The remaining clouds are passed to the second step of the DA (Fig. 2, second column, in orange), which computes the HCF either centered around the lidar profiles (CHCF) or using forward (FHCF) or backward profiles (BHCF) as shown in Fig. 3. These three HCFs ensure capturing the full horizontal extent of the cloud layer regardless of whether the lidar probes toward the edge or the center of the layer while remaining more computationally efficient than treating clouds by contiguous horizontal clusters. For example, the CHCF is 100 % in the specific case of Fig. 3a, whereas FHCF and BHCF are about 50 %. Should the first lidar profile be at the beginning of the cloud, the centered, forward and backward HCF would be about 53 %, 100 % and 7 % (Fig. 3b). Additionally, the HCFs are computed over four different length scales, 10, 20, 40 and 80 km, to characterize various cloud scenarios: open-cell and closed-cell Sc (Wood, 2012), as well as different Cu organizations in Sc–Cu transition clouds (Albrecht et al., 2019; Lamer et al., 2015; Rauber et al., 2007; Teixeira et al., 2011). The larger 40–80 km scales permit a clear distinction between the two types of clouds since Sc clouds typically cover vast areas compared to more-fractionated trade-Cu clouds. Figure 4c and d show the probability density function (PDF) of the 40 and 80 km CHCFs, respectively, for typical Cu (light blue bars) and Sc (light red bars) cases extracted from day and night CALIPSO orbits over the tropics (35 S/N, eight orbit segments in total). These results confirm a rather clear separation, marked by purple lines, between the two populations for CHCFs. Although some slight overlap is visible, it disappears when the 40 and 80 km CHCFs are run together (not shown). However, in regions of open-cell Sc and Sc–Cu transition, the overlap may be larger (Fig. S6), and additional tests are needed to determine the type of clouds, i.e., Sc, broken Sc, Cu under Sc, Cu with stratiform outflow or Cu. In those instances, the 10 and 20 km CHCFs help further distinguish Sc from the other clouds (Fig. 4a and b). Finally, note that when all 480 m pixels below 1.92 km are fully attenuated (4 pixels), the profile is excluded from the HCF computation – consistent with what is done in the GOCCP product for cloud fraction computations – because we do not know whether these pixels are clear or cloudy.

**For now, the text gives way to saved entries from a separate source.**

(** C39: the bridge makes a call on the gRPC client object exactly when the rate
    limit allows it, the request names a function the object has under that name, and
    the request's origin, or that of its referer when it has none, is the host of the
    request or a local one; and then the call carries the request's payload, its number
    arrays as buffers.  The name need not be one of the daemon's methods: see
    [bridge_calls_close]. *)
Theorem rpc_guarded other url_origin d rate_ok r m p :
  ha_called (api_rpc other url_origin d rate_ok r) = Some (m, p) ↔
  rate_ok = true ∧ rq_method r = Some m ∧ m ≠ [] ∧ m ∈ gc_functions d ∧ p = grpcPayload other r ∧
  ∃ o rest, request_origin url_origin r o ∧ strip_scheme o = Some rest ∧
    ((∃ h, rq_host r = Some h ∧ h ≠ [] ∧ rest = map ascii_lower_unit h) ∨
     ∃ h port, h ∈ map js ["localhost"; "127.0.0.1"; "::1"; "[::1]"]%string ∧ rest = h ++ port ∧ port_ok port = true).
Proof.
  rewrite called_iff, origin_allowed_iff. setoid_rewrite allowed_iff. split.
  - intros (H1 & (o & Ho & rest & Hr) & H2 & H3 & H4 & H5). split_and!; try done. by exists o, rest.
  - intros (H1 & H2 & H3 & H4 & H5 & o & rest & Ho & Hr). split_and!; try done. exists o. split; [done|]. by exists rest.
Qed.

Definition toy_daemon : GrpcClient :=
  mkGrpc [js "DeleteCredential"; js "AddFolder"; js "close"]
    (λ m _, if str_eqb m (js "AddFolder") then GrpcOk (NObj [(js "id", NStr (uuid_text (replicate 16 7)))])
            else if str_eqb m (js "close") then GrpcSilent else GrpcOk (NObj [])).
Definition logged_in : Tab := mkTab (Some (js "tok")) None.
Definition SITE : option jsstr := Some (js "https://Vault.example").
Definition HOST : option jsstr := Some (js "vault.example").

Figure 3Illustration of the horizontal along-track averaging that is used by the DA to compute the horizontal cloud fraction (HCF): (a) the lidar beam is in the middle of the cloud and (b) the lidar beam is at the edge of the cloud. The dark-green circles correspond to the profiles used in the different horizontal averaging scenarios (centered, forward or backward).

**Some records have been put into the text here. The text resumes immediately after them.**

(* ===== verification/P2WPayload.v ===== *)
(** * The P2W payload ([web/src/utils/p2wFormat.ts], lines 71-87 and 253-428)

    Record encoding, size-masking padding, [buildPayload] and the strict
    [parsePayload] with its record-order state machine. *)
From S2P Require Import Prelude JsRuntime JsText Types P2WBuffer.

(** ** Constants *)

Definition PRF_MAGIC : bytes := [0xB7; 0xA2; 0x4F; 0x03].
Definition MIN_PADDING_BYTES : Z := 128.

Definition R_META : Z := 0x01.
Definition R_FOLDER : Z := 0x10.
Definition R_ENTRY : Z := 0x20.
Definition R_PADDING : Z := 0xFE.
Definition R_END : Z := 0xFF.

Definition FM_APP_NAME : Z := 0x01.
Definition FM_APP_VER : Z := 0x02.
Definition FM_TIMESTAMP : Z := 0x03.
Definition FM_NCREDS : Z := 0x04.
Definition FM_NFOLDS : Z := 0x05.

Definition FF_ID : Z := 0x01.
Definition FF_LABEL : Z := 0x02.
Definition FF_DESC : Z := 0x03.

Definition FE_ID : Z := 0x01.
Definition FE_SVC : Z := 0x02.
Definition FE_URL : Z := 0x03.
Definition FE_USER : Z := 0x04.
Definition FE_PASS : Z := 0x05.
Definition FE_NOTES : Z := 0x06.
Definition FE_OTP : Z := 0x07.
Definition FE_FOLID : Z := 0x08.
Definition FE_STATUS : Z := 0x09.
Definition FE_TAGS : Z := 0x0A.
Definition FE_TYPE : Z := 0x0B.

(** ** Padding *)

(** [Math.ceil(len / mb) * mb] is the ceiling to the next MiB. *)
Definition getPaddingTarget (currentLen : Z) : Z :=
  let len := currentLen + MIN_PADDING_BYTES in
  if len <=? 65536 then 65536
  else if len <=? 262144 then 262144
  else if len <=? 1048576 then 1048576
  else let mb := 1048576 in (len + mb - 1) / mb * mb.

(** ** Encoding *)

Definition writeRecord (w : BufWriter) (type : Z) (body : bytes) : BufWriter :=
  w_write body (w_u32 (len body) (w_u8 type w)).

(** [exportDate] is given by its [toISOString()]. *)
Definition encodeMeta (exportDate : jsstr) (nCreds nFolds : Z) : res bytes :=
  let w := newWriter in
  w ← writeStrField w FM_APP_NAME (Some (js "PWDnow"));
  w ← writeStrField w FM_APP_VER (Some (js "1"));
  w ← writeStrField w FM_TIMESTAMP (Some exportDate);
  let w := writeU32Field w FM_NCREDS nCreds in
  let w := writeU32Field w FM_NFOLDS nFolds in
  Ok (toUint8Array (endFields w)).

Definition encodeFolder (f : Folder) : res bytes :=
  let w := newWriter in
  w ← writeStrField w FF_ID (Some (f_id f));
  w ← writeStrField w FF_LABEL (Some (f_label f));
  w ← writeStrField w FF_DESC (f_description f);
  Ok (toUint8Array (endFields w)).

Definition encodeEntry (c : Credential) : res bytes :=
  let w := newWriter in
  w ← writeStrField w FE_ID (Some (id_string (c_id c)));
  w ← writeStrField w FE_SVC (Some (c_service c));
  w ← writeStrField w FE_URL (Some (c_url c));
  w ← writeStrField w FE_USER (Some (c_username c));
  w ← writeStrField w FE_PASS (Some (or_empty (c_password c)));
  w ← writeStrField w FE_NOTES (c_description c);
  w ← writeStrField w FE_OTP (c_otpSecret c);
  w ← writeStrField w FE_FOLID (Some (c_folderId c));
  w ← writeStrField w FE_STATUS (Some (c_status c));
  w ← match c_tags c with
      | Some (t :: ts) => writeStrField w FE_TAGS (Some (join_unit [0x1F] (t :: ts)))
      | _ => Ok w
      end;
  w ← writeStrField w FE_TYPE (credentialType_string <$> c_credentialType c);
  Ok (toUint8Array (endFields w)).

(** [for (const x of l) writeRecord(w, type, encode(x))] *)
Fixpoint writeRecords {A} (encode : A → res bytes) (type : Z) (l : list A) (w : BufWriter)
    : res BufWriter :=
  match l with
  | [] => Ok w
  | x :: l' => b ← encode x; writeRecords encode type l' (writeRecord w type b)
  end.

Section random.
(** The platform's random generator: [rand n] is the content it gives a
    buffer of [n] bytes. *)
Context (rand : nat → bytes).

(** [crypto.getRandomValues(new Uint8Array(n))]: the Web Crypto API refuses
    buffers of more than 65536 bytes. *)
Definition getRandomValues (n : Z) : res bytes :=
  _ ← throw_if (n >? 65536) QuotaExceeded;
  Ok (rand (Z.to_nat n)).

Definition buildPayload (credentials : list Credential) (folders : list Folder) (exportDate : jsstr)
    : res bytes :=
  let w := w_write PRF_MAGIC newWriter in
  meta ← encodeMeta exportDate (len credentials) (len folders);
  let w := writeRecord w R_META meta in
  w ← writeRecords encodeFolder R_FOLDER folders w;
  w ← writeRecords encodeEntry R_ENTRY credentials w;
  let currentLen := _len w + 5 in
  let targetLen := getPaddingTarget currentLen in
  let paddingLen := targetLen - currentLen in
  w ← (if paddingLen >? 5 then
         body ← getRandomValues (paddingLen - 5);
         Ok (writeRecord w R_PADDING body)
       else Ok w);
  Ok (toUint8Array (w_u32 0 (w_u8 R_END w))).
End random.

(** ** Parsing *)

(** [/^[a-zA-Z0-9_-]{1,64}$/.test(id)] *)
Definition is_id_char (c : Z) : bool :=
  is_lower c || is_upper c || is_digit c || (c =? 95) || (c =? 45).
Definition valid_id (id : jsstr) : bool :=
  (1 <=? len id) && (len id <=? 64) && forallb is_id_char id.

(** [validTypes.includes(rawType) ? rawType : undefined] *)
Definition parse_type (rawType : jsstr) : option CredentialType :=
  if str_eqb rawType (js "login") then Some login
  else if str_eqb rawType (js "passkey") then Some passkey
  else if str_eqb rawType (js "secure_note") then Some secure_note
  else if str_eqb rawType (js "payment_card") then Some payment_card
  else None.

Definition split_tags (tagStr : jsstr) : list jsstr :=
  if str_empty tagStr then []
  else if has_unit 0x1F tagStr then split_unit 0x1F tagStr
  else split_unit 44 tagStr.

(** [tags.map(t => t.trim().slice(0, 64)).filter(Boolean)] *)
Definition clean_tags (tags : list jsstr) : list jsstr :=
  List.filter (λ t, negb (str_empty t)) (map (λ t, slice0 64 (trim t)) tags).

Definition folder_of_fields (fields : gmap Z bytes) : res Folder :=
  let id := strF fields FF_ID in
  _ ← throw_if (negb (valid_id id)) FAIL_MSG;
  Ok (mkFolder id (slice0 256 (strF fields FF_LABEL))
        (or_undefined (slice0 1024 (strF fields FF_DESC))) None None).

(** [uuid] is the value [generateUUID()] would return here. *)
Definition entry_of_fields (uuid : jsstr) (fields : gmap Z bytes) : res Credential :=
  let id := strF fields FE_ID in
  _ ← throw_if (negb (str_empty id) && negb (valid_id id)) FAIL_MSG;
  let tags := split_tags (strF fields FE_TAGS) in
  let credentialType := parse_type (strF fields FE_TYPE) in
  Ok (basic_credential (IdString (str_or id uuid))
        (slice0 256 (strF fields FE_SVC)) (slice0 2048 (strF fields FE_URL))
        (slice0 256 (strF fields FE_USER)) (Some (slice0 4096 (strF fields FE_PASS)))
        (str_or (slice0 32 (strF fields FE_STATUS)) (js "active")) (js "#22c55e") []
        (slice0 64 (strF fields FE_FOLID)) (Some (clean_tags tags))
        (or_undefined (slice0 256 (strF fields FE_OTP)))
        (or_undefined (slice0 10000 (strF fields FE_NOTES))) credentialType).

Record pstate := mkPState {
  p_credentials : list Credential;
  p_folders : list Folder;
  p_metaCreds : Z;
  p_metaFolds : Z;
  p_state : Z;        (* 0 START, 1 META, 2 FOLDERS, 3 ENTRIES, 4 PADDING, 5 END *)
}.
Definition pstate_init : pstate := mkPState [] [] (-1) (-1) 0.

Inductive flow := Continue (st : pstate) | Break (st : pstate).

Section parse.
(** [uuid n] is the value of the [n]-th [generateUUID()] candidate; the parser
    draws one per entry whose id is empty, at the entry's position. *)
Context (uuid : nat → jsstr).

(** One record, [left] bytes remaining after it. *)
Definition parse_record (st : pstate) (rtype : Z) (body : bytes) (left : Z) : res flow :=
  if rtype =? R_END then
    _ ← throw_if (p_state st <? 1) FAIL_MSG;
    _ ← throw_if (left >? 0) FAIL_MSG;
    Ok (Break (mkPState (p_credentials st) (p_folders st) (p_metaCreds st) (p_metaFolds st) 5))
  else if rtype =? R_PADDING then
    _ ← throw_if (p_state st <? 1) FAIL_MSG;
    Ok (Continue (mkPState (p_credentials st) (p_folders st) (p_metaCreds st) (p_metaFolds st) 4))
  else
    '(fields, br) ← readFields (newReader body);
    _ ← throw_if (remaining br >? 0) FAIL_MSG;
    if rtype =? R_META then
      _ ← throw_if (negb (p_state st =? 0)) FAIL_MSG;
      let metaCreds := u32F fields FM_NCREDS in
      let metaFolds := u32F fields FM_NFOLDS in
      _ ← throw_if ((metaCreds >? 50000) || (metaFolds >? 5000)) FAIL_MSG;
      Ok (Continue (mkPState (p_credentials st) (p_folders st) metaCreds metaFolds 1))
    else if rtype =? R_FOLDER then
      _ ← throw_if (p_state st >? 2) FAIL_MSG;
      f ← folder_of_fields fields;
      let folders := p_folders st ++ [f] in
      _ ← throw_if (len folders >? 5000) FAIL_MSG;
      Ok (Continue (mkPState (p_credentials st) folders (p_metaCreds st) (p_metaFolds st) 2))
    else if rtype =? R_ENTRY then
      _ ← throw_if (p_state st >? 3) FAIL_MSG;
      c ← entry_of_fields (uuid (length (p_credentials st))) fields;
      let credentials := p_credentials st ++ [c] in
      _ ← throw_if (len credentials >? 50000) FAIL_MSG;
      Ok (Continue (mkPState credentials (p_folders st) (p_metaCreds st) (p_metaFolds st) 3))
    else Throw FAIL_MSG.

(** [while (r.remaining() > 0)]: every iteration consumes at least five bytes. *)
Fixpoint parse_loop (fuel : nat) (r : BufReader) (st : pstate) : res pstate :=
  match fuel with
  | O => Ok st
  | S f =>
      if remaining r >? 0 then
        _ ← throw_if (remaining r <? 5) FAIL_MSG;
        '(rtype, r) ← r_u8 r;
        '(rlen, r) ← r_u32 r;
        _ ← throw_if (rlen >? remaining r) FAIL_MSG;
        '(body, r) ← r_bytes rlen r;
        fl ← parse_record st rtype body (remaining r);
        match fl with
        | Continue st => parse_loop f r st
        | Break st => Ok st
        end
      else Ok st
  end.

Definition parsePayload (data : bytes) : res (list Credential * list Folder) :=
  let r := newReader data in
  _ ← throw_if (remaining r <? 4) FAIL_MSG;
  '(magic, r) ← r_bytes 4 r;
  _ ← throw_if (negb (bool_decide (magic = PRF_MAGIC))) FAIL_MSG;
  st ← parse_loop (S (length data)) r pstate_init;
  _ ← throw_if (p_state st <? 1) FAIL_MSG;
  _ ← throw_if (negb (p_metaCreds st =? len (p_credentials st)) ||
                negb (p_metaFolds st =? len (p_folders st))) FAIL_MSG;
  Ok (p_credentials st, p_folders st).
End parse.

## 3.4 Third criterion: the vertical profiles of cloud fraction

The third step of the DA (which comes into play only if the first two criteria have ruled out a pure Cu cloud) utilizes the VCF to capture the Cu under Sc and broken Sc clouds (Fig. 2, third column, in purple). In our study, the vertical profile of cloud fraction (VCF, sometimes referred to as the vertical distribution of cloud fraction or cloud fraction profiles in previous literature) corresponds to the cloud fraction computed over 80 km along track at a particular level; in other words, it represents how often a cloud is encountered over 80 km in the horizontal direction at a particular level. Since Sc clouds are relatively shallow – no more than a few hundred meters (Wood, 2012) – any cloud layer with a substantial VCF over three levels or more (vertical extension greater than 1.44 km) is corrected from Sc to Cu under Sc while the rest remain diagnosed as Sc (Fig. 5a). The VCF threshold (=0.12) is defined as approximately 2 times the standard deviation of the PDF of the 40 km CHCF computed using each of the seven first levels (0 to 3.36 km) in typical Cu regions. Note that because the CloudSat–CALIPSO vertical cloud fraction is less affected by attenuation, we defined a larger VCF threshold (=0.3) for the RL-GeoProf CASCCAD version. Finally, this VCF test is also applied to any cloud layer that passes the 40 and 80 km HCFs thresholds, regardless of their 10 and 20 km HCFs. In these cases, the cloud type is diagnosed as Cu under Sc if the VCF threshold is met, otherwise the cloud layer is diagnosed as broken Sc.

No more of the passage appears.